## Stored data entries
^^^^^^^^^^^^^^^^

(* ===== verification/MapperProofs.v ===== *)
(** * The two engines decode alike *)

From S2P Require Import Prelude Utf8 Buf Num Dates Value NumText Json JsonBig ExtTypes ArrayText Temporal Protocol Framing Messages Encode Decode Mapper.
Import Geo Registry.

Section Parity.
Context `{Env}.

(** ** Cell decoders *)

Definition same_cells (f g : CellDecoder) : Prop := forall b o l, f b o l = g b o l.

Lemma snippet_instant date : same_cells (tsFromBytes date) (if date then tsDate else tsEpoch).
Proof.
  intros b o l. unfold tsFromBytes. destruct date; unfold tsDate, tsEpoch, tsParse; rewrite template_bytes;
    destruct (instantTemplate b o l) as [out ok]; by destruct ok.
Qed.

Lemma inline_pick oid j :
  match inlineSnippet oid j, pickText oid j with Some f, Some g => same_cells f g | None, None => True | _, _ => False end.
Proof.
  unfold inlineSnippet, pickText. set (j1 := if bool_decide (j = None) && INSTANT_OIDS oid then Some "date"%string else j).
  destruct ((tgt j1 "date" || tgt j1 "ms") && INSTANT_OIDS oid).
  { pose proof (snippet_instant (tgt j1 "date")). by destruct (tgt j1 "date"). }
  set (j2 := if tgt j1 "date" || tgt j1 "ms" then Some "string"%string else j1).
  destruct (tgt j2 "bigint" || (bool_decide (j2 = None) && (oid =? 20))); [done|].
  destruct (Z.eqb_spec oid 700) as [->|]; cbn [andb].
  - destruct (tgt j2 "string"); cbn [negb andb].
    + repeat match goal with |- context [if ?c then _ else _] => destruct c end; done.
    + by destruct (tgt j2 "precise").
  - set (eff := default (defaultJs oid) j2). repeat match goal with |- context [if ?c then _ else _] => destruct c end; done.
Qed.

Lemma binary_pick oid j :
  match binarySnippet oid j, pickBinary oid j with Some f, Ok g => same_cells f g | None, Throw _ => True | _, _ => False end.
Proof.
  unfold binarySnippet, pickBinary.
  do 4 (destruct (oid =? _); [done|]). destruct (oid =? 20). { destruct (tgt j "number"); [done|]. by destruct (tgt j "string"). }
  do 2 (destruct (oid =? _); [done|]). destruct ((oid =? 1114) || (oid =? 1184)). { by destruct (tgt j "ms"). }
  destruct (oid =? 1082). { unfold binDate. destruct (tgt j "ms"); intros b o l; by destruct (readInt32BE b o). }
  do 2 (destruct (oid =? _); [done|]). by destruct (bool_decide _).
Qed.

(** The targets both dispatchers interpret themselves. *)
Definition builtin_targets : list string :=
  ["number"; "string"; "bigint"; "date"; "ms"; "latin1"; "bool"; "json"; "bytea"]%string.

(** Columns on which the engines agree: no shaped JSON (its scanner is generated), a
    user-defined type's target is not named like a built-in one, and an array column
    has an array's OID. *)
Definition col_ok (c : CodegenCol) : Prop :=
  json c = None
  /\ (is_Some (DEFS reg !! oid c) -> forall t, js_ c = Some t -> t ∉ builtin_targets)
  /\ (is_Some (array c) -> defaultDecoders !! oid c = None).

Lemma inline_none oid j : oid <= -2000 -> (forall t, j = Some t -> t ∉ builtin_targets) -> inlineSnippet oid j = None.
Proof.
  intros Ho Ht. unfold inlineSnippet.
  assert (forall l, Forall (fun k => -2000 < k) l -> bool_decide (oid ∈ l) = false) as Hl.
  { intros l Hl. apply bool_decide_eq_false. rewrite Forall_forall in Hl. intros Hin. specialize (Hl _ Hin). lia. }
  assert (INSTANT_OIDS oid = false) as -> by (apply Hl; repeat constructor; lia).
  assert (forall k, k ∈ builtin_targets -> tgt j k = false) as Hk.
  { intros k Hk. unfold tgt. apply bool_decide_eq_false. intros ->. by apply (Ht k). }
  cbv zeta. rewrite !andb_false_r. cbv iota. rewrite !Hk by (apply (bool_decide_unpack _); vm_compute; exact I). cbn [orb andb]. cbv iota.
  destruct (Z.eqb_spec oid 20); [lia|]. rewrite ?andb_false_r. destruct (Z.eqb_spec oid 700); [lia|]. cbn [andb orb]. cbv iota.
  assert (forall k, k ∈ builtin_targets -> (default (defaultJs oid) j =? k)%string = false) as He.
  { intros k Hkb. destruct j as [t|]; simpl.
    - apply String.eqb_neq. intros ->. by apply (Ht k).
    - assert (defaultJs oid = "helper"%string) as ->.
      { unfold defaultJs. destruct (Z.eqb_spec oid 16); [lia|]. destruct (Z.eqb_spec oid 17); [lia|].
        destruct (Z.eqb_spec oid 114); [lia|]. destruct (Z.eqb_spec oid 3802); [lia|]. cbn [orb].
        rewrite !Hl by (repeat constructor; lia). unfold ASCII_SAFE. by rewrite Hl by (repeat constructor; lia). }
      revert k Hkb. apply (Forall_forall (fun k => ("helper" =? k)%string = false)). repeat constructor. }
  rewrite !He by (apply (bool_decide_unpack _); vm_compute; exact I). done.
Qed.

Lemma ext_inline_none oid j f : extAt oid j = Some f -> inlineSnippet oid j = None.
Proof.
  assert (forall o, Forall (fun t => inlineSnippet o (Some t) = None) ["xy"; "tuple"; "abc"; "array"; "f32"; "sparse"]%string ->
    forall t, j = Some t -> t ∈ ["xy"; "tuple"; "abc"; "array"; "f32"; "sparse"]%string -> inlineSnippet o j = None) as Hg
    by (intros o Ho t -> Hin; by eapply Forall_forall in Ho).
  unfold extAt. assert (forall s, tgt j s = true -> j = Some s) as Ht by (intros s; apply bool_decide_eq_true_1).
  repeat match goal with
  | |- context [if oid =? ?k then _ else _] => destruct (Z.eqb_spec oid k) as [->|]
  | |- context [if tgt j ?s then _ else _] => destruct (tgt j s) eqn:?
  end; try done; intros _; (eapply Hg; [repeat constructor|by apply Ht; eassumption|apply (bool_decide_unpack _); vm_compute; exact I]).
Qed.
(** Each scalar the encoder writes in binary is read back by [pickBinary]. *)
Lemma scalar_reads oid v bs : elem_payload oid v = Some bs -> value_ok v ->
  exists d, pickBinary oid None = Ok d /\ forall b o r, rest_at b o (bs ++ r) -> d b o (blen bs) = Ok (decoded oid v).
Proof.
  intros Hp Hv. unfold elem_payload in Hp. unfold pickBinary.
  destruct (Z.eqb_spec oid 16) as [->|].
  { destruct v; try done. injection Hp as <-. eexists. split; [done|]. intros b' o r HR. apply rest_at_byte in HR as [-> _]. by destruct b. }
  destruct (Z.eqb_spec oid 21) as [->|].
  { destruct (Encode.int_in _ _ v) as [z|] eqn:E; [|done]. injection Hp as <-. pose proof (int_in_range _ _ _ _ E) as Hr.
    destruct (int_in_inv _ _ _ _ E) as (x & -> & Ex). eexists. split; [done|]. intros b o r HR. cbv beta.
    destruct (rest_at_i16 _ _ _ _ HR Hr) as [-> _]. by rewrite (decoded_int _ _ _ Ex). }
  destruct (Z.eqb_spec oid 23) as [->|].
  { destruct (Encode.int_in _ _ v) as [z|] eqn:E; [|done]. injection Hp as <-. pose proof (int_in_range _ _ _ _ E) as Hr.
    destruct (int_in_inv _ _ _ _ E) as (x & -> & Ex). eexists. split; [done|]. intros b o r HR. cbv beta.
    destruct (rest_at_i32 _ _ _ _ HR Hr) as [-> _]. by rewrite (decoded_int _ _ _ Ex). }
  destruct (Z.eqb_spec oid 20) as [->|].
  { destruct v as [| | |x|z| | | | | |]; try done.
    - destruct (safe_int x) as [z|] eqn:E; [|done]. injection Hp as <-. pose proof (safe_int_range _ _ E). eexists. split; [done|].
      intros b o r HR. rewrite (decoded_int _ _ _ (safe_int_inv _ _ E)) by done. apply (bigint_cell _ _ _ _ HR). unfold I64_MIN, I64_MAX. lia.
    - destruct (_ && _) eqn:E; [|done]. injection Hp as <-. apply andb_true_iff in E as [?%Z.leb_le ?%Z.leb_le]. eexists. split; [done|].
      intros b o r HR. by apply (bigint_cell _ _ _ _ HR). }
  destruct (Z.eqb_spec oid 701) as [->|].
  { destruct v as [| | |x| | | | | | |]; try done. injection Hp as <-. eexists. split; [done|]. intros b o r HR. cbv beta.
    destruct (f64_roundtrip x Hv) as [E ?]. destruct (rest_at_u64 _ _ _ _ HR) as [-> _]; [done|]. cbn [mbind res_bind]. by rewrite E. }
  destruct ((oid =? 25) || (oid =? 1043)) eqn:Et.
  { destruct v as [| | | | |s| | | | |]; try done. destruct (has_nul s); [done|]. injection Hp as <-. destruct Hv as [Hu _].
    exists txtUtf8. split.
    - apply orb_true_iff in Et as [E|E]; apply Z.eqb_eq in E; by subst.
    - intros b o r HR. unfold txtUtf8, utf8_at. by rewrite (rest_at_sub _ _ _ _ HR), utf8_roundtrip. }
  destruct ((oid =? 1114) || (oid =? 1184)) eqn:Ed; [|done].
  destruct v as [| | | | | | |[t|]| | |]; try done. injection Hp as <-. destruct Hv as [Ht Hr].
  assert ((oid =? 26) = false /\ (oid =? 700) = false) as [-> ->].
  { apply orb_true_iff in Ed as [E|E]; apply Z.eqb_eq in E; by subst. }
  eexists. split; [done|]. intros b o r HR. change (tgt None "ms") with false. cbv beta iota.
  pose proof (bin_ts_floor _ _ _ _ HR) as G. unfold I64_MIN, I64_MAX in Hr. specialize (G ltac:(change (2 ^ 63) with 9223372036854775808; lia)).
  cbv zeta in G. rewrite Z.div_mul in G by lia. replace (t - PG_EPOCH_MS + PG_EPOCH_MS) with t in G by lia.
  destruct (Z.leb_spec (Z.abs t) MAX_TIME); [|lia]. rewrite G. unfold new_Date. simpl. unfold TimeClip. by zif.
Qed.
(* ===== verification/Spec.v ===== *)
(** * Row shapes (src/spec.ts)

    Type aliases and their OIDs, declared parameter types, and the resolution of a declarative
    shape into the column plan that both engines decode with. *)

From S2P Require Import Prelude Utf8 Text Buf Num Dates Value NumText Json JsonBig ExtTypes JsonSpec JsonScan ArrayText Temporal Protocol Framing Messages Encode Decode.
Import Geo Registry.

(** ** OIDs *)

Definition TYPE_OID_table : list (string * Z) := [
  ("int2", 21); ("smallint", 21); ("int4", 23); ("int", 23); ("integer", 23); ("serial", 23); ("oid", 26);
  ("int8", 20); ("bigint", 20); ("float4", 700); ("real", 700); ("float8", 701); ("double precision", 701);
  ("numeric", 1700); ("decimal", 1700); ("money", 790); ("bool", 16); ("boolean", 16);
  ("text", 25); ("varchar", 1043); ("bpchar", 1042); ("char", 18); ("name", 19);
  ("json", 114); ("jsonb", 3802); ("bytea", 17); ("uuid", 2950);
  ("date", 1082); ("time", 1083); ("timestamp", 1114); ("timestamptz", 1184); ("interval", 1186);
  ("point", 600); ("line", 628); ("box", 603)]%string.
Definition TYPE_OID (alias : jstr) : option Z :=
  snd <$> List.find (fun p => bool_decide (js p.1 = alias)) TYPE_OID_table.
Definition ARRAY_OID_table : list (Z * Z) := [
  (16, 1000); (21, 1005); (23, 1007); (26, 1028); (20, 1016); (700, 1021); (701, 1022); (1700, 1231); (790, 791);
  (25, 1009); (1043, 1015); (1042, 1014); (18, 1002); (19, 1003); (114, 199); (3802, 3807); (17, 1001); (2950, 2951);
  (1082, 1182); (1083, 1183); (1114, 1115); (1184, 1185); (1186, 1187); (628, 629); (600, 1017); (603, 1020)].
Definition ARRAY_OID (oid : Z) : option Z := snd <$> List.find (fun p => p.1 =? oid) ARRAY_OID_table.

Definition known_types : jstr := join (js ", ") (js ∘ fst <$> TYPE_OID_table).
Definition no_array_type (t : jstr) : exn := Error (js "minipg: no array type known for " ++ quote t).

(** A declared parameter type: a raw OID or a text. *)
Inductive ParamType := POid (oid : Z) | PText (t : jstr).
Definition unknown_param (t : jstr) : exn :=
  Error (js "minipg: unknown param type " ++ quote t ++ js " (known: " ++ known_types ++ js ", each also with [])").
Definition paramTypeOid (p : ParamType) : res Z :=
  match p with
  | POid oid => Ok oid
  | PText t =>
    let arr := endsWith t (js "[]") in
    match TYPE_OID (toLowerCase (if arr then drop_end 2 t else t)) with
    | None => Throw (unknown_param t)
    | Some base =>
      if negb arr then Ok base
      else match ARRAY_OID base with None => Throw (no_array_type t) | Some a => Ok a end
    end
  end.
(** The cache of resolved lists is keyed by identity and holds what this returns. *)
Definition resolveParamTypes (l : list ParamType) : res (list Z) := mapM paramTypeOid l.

^^^^^^^^^^^^^^^^

## Task
Return every line in the records that includes the string "tsDate".

## Finished task
Lemma snippet_instant date : same_cells (tsFromBytes date) (if date then tsDate else tsEpoch).
  intros b o l. unfold tsFromBytes. destruct date; unfold tsDate, tsEpoch, tsParse; rewrite template_bytes;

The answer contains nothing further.